Write each entry out once more, please, precisely as shown.
+++ SOURCE DATA +++
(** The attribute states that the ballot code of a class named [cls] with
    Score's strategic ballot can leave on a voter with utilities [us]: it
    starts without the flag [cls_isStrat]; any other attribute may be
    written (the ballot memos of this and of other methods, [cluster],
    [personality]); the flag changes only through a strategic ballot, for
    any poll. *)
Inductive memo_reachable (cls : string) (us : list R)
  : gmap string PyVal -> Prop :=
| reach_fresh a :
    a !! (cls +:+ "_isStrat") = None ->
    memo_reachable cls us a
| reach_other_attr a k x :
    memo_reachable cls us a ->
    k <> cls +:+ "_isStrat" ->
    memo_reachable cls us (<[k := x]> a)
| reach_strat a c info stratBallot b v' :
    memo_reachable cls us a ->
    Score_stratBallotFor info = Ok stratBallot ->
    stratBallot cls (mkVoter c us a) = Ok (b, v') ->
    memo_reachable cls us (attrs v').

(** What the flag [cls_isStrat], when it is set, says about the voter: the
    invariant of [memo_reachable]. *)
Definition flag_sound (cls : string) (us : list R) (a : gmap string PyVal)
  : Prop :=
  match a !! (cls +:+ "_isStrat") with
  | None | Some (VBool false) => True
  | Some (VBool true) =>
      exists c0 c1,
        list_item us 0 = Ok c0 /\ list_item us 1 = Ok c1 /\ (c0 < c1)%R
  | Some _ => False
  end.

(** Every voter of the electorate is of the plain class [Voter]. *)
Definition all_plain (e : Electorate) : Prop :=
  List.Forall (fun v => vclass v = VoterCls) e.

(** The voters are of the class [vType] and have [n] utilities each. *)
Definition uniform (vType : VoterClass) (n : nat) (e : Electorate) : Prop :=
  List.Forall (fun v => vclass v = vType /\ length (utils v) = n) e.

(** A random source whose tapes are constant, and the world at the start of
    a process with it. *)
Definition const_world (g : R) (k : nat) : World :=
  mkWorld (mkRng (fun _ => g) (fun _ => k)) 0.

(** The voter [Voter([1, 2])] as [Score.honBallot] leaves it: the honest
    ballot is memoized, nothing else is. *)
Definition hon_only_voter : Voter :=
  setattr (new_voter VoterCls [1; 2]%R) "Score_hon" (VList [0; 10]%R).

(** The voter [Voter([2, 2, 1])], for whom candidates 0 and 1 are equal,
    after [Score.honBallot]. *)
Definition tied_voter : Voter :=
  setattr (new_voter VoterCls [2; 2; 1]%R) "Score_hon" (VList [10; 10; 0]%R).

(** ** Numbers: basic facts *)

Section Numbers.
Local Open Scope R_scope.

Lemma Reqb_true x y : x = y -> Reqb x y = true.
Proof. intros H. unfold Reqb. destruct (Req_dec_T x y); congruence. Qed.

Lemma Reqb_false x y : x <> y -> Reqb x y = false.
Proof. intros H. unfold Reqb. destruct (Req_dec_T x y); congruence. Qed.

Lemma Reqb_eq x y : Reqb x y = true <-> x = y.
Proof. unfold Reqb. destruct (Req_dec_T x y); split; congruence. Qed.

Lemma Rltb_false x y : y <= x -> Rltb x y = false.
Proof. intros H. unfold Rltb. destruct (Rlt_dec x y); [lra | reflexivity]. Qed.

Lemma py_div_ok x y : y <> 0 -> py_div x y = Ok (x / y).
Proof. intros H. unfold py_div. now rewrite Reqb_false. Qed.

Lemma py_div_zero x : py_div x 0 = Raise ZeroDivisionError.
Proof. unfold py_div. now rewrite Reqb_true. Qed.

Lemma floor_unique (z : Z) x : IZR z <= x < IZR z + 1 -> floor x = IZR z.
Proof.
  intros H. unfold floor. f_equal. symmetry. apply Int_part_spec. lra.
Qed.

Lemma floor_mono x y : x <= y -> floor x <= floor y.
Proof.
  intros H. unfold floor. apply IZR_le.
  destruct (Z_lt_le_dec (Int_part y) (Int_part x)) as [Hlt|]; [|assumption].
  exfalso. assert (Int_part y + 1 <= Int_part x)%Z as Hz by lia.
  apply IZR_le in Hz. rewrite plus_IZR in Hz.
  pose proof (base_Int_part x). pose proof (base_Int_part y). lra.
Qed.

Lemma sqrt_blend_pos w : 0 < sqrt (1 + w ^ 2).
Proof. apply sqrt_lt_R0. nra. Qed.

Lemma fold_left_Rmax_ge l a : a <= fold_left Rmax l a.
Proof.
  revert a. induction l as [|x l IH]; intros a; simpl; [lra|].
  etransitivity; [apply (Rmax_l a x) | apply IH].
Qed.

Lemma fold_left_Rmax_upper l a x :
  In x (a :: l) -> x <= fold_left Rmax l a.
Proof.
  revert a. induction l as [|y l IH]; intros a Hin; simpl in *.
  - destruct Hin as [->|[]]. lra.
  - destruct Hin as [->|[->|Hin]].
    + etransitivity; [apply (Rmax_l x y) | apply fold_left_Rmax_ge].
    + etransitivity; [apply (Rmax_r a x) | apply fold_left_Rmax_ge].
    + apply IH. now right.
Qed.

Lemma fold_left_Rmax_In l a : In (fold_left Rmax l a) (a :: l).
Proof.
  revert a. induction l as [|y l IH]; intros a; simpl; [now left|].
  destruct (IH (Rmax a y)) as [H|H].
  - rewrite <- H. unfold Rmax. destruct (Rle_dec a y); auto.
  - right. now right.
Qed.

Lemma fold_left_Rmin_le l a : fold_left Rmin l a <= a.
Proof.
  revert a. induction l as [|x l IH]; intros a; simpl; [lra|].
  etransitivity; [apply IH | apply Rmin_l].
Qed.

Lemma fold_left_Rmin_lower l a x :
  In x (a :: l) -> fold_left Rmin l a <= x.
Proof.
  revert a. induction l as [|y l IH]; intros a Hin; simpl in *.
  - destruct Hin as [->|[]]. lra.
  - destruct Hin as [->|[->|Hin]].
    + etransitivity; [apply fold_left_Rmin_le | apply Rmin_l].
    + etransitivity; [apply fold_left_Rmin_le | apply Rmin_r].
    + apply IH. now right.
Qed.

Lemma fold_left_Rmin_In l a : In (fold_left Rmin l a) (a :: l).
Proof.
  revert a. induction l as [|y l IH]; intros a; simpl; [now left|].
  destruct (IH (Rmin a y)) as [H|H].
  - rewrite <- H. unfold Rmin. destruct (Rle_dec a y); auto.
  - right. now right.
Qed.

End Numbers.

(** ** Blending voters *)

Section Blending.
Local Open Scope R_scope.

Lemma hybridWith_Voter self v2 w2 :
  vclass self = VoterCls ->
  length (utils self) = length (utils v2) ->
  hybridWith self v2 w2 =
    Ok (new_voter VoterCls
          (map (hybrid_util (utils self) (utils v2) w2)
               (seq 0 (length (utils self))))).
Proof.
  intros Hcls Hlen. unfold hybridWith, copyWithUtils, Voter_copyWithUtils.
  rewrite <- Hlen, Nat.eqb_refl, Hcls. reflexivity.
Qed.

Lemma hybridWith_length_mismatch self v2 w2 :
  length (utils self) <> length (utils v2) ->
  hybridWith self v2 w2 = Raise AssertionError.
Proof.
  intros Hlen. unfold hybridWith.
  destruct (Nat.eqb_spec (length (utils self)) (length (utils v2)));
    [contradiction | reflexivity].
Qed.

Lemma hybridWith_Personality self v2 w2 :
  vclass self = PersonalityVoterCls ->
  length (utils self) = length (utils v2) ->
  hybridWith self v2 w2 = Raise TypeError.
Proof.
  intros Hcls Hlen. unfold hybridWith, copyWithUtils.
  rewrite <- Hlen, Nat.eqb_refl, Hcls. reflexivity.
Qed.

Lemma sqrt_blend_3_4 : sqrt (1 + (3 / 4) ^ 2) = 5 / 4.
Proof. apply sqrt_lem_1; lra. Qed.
+++
COMPLETED EXERCISE:
(** The attribute states that the ballot code of a class named [cls] with
    Score's strategic ballot can leave on a voter with utilities [us]: it
    starts without the flag [cls_isStrat]; any other attribute may be
    written (the ballot memos of this and of other methods, [cluster],
    [personality]); the flag changes only through a strategic ballot, for
    any poll. *)
Inductive memo_reachable (cls : string) (us : list R)
  : gmap string PyVal -> Prop :=
| reach_fresh a :
    a !! (cls +:+ "_isStrat") = None ->
    memo_reachable cls us a
| reach_other_attr a k x :
    memo_reachable cls us a ->
    k <> cls +:+ "_isStrat" ->
    memo_reachable cls us (<[k := x]> a)
| reach_strat a c info stratBallot b v' :
    memo_reachable cls us a ->
    Score_stratBallotFor info = Ok stratBallot ->
    stratBallot cls (mkVoter c us a) = Ok (b, v') ->
    memo_reachable cls us (attrs v').

(** What the flag [cls_isStrat], when it is set, says about the voter: the
    invariant of [memo_reachable]. *)
Definition flag_sound (cls : string) (us : list R) (a : gmap string PyVal)
  : Prop :=
  match a !! (cls +:+ "_isStrat") with
  | None | Some (VBool false) => True
  | Some (VBool true) =>
      exists c0 c1,
        list_item us 0 = Ok c0 /\ list_item us 1 = Ok c1 /\ (c0 < c1)%R
  | Some _ => False
  end.

(** Every voter of the electorate is of the plain class [Voter]. *)
Definition all_plain (e : Electorate) : Prop :=
  List.Forall (fun v => vclass v = VoterCls) e.

(** The voters are of the class [vType] and have [n] utilities each. *)
Definition uniform (vType : VoterClass) (n : nat) (e : Electorate) : Prop :=
  List.Forall (fun v => vclass v = vType /\ length (utils v) = n) e.

(** A random source whose tapes are constant, and the world at the start of
    a process with it. *)
Definition const_world (g : R) (k : nat) : World :=
  mkWorld (mkRng (fun _ => g) (fun _ => k)) 0.

(** The voter [Voter([1, 2])] as [Score.honBallot] leaves it: the honest
    ballot is memoized, nothing else is. *)
Definition hon_only_voter : Voter :=
  setattr (new_voter VoterCls [1; 2]%R) "Score_hon" (VList [0; 10]%R).

(** The voter [Voter([2, 2, 1])], for whom candidates 0 and 1 are equal,
    after [Score.honBallot]. *)
Definition tied_voter : Voter :=
  setattr (new_voter VoterCls [2; 2; 1]%R) "Score_hon" (VList [10; 10; 0]%R).

(** ** Numbers: basic facts *)

Section Numbers.
Local Open Scope R_scope.

Lemma Reqb_true x y : x = y -> Reqb x y = true.
Proof. intros H. unfold Reqb. destruct (Req_dec_T x y); congruence. Qed.

Lemma Reqb_false x y : x <> y -> Reqb x y = false.
Proof. intros H. unfold Reqb. destruct (Req_dec_T x y); congruence. Qed.

Lemma Reqb_eq x y : Reqb x y = true <-> x = y.
Proof. unfold Reqb. destruct (Req_dec_T x y); split; congruence. Qed.

Lemma Rltb_false x y : y <= x -> Rltb x y = false.
Proof. intros H. unfold Rltb. destruct (Rlt_dec x y); [lra | reflexivity]. Qed.

Lemma py_div_ok x y : y <> 0 -> py_div x y = Ok (x / y).
Proof. intros H. unfold py_div. now rewrite Reqb_false. Qed.

Lemma py_div_zero x : py_div x 0 = Raise ZeroDivisionError.
Proof. unfold py_div. now rewrite Reqb_true. Qed.

Lemma floor_unique (z : Z) x : IZR z <= x < IZR z + 1 -> floor x = IZR z.
Proof.
  intros H. unfold floor. f_equal. symmetry. apply Int_part_spec. lra.
Qed.

Lemma floor_mono x y : x <= y -> floor x <= floor y.
Proof.
  intros H. unfold floor. apply IZR_le.
  destruct (Z_lt_le_dec (Int_part y) (Int_part x)) as [Hlt|]; [|assumption].
  exfalso. assert (Int_part y + 1 <= Int_part x)%Z as Hz by lia.
  apply IZR_le in Hz. rewrite plus_IZR in Hz.
  pose proof (base_Int_part x). pose proof (base_Int_part y). lra.
Qed.

Lemma sqrt_blend_pos w : 0 < sqrt (1 + w ^ 2).
Proof. apply sqrt_lt_R0. nra. Qed.

Lemma fold_left_Rmax_ge l a : a <= fold_left Rmax l a.
Proof.
  revert a. induction l as [|x l IH]; intros a; simpl; [lra|].
  etransitivity; [apply (Rmax_l a x) | apply IH].
Qed.

Lemma fold_left_Rmax_upper l a x :
  In x (a :: l) -> x <= fold_left Rmax l a.
Proof.
  revert a. induction l as [|y l IH]; intros a Hin; simpl in *.
  - destruct Hin as [->|[]]. lra.
  - destruct Hin as [->|[->|Hin]].
    + etransitivity; [apply (Rmax_l x y) | apply fold_left_Rmax_ge].
    + etransitivity; [apply (Rmax_r a x) | apply fold_left_Rmax_ge].
    + apply IH. now right.
Qed.

Lemma fold_left_Rmax_In l a : In (fold_left Rmax l a) (a :: l).
Proof.
  revert a. induction l as [|y l IH]; intros a; simpl; [now left|].
  destruct (IH (Rmax a y)) as [H|H].
  - rewrite <- H. unfold Rmax. destruct (Rle_dec a y); auto.
  - right. now right.
Qed.

Lemma fold_left_Rmin_le l a : fold_left Rmin l a <= a.
Proof.
  revert a. induction l as [|x l IH]; intros a; simpl; [lra|].
  etransitivity; [apply IH | apply Rmin_l].
Qed.

Lemma fold_left_Rmin_lower l a x :
  In x (a :: l) -> fold_left Rmin l a <= x.
Proof.
  revert a. induction l as [|y l IH]; intros a Hin; simpl in *.
  - destruct Hin as [->|[]]. lra.
  - destruct Hin as [->|[->|Hin]].
    + etransitivity; [apply fold_left_Rmin_le | apply Rmin_l].
    + etransitivity; [apply fold_left_Rmin_le | apply Rmin_r].
    + apply IH. now right.
Qed.

Lemma fold_left_Rmin_In l a : In (fold_left Rmin l a) (a :: l).
Proof.
  revert a. induction l as [|y l IH]; intros a; simpl; [now left|].
  destruct (IH (Rmin a y)) as [H|H].
  - rewrite <- H. unfold Rmin. destruct (Rle_dec a y); auto.
  - right. now right.
Qed.

End Numbers.

(** ** Blending voters *)

Section Blending.
Local Open Scope R_scope.

Lemma hybridWith_Voter self v2 w2 :
  vclass self = VoterCls ->
  length (utils self) = length (utils v2) ->
  hybridWith self v2 w2 =
    Ok (new_voter VoterCls
          (map (hybrid_util (utils self) (utils v2) w2)
               (seq 0 (length (utils self))))).
Proof.
  intros Hcls Hlen. unfold hybridWith, copyWithUtils, Voter_copyWithUtils.
  rewrite <- Hlen, Nat.eqb_refl, Hcls. reflexivity.
Qed.

Lemma hybridWith_length_mismatch self v2 w2 :
  length (utils self) <> length (utils v2) ->
  hybridWith self v2 w2 = Raise AssertionError.
Proof.
  intros Hlen. unfold hybridWith.
  destruct (Nat.eqb_spec (length (utils self)) (length (utils v2)));
    [contradiction | reflexivity].
Qed.

Lemma hybridWith_Personality self v2 w2 :
  vclass self = PersonalityVoterCls ->
  length (utils self) = length (utils v2) ->
  hybridWith self v2 w2 = Raise TypeError.
Proof.
  intros Hcls Hlen. unfold hybridWith, copyWithUtils.
  rewrite <- Hlen, Nat.eqb_refl, Hcls. reflexivity.
Qed.

Lemma sqrt_blend_3_4 : sqrt (1 + (3 / 4) ^ 2) = 5 / 4.
Proof. apply sqrt_lem_1; lra. Qed.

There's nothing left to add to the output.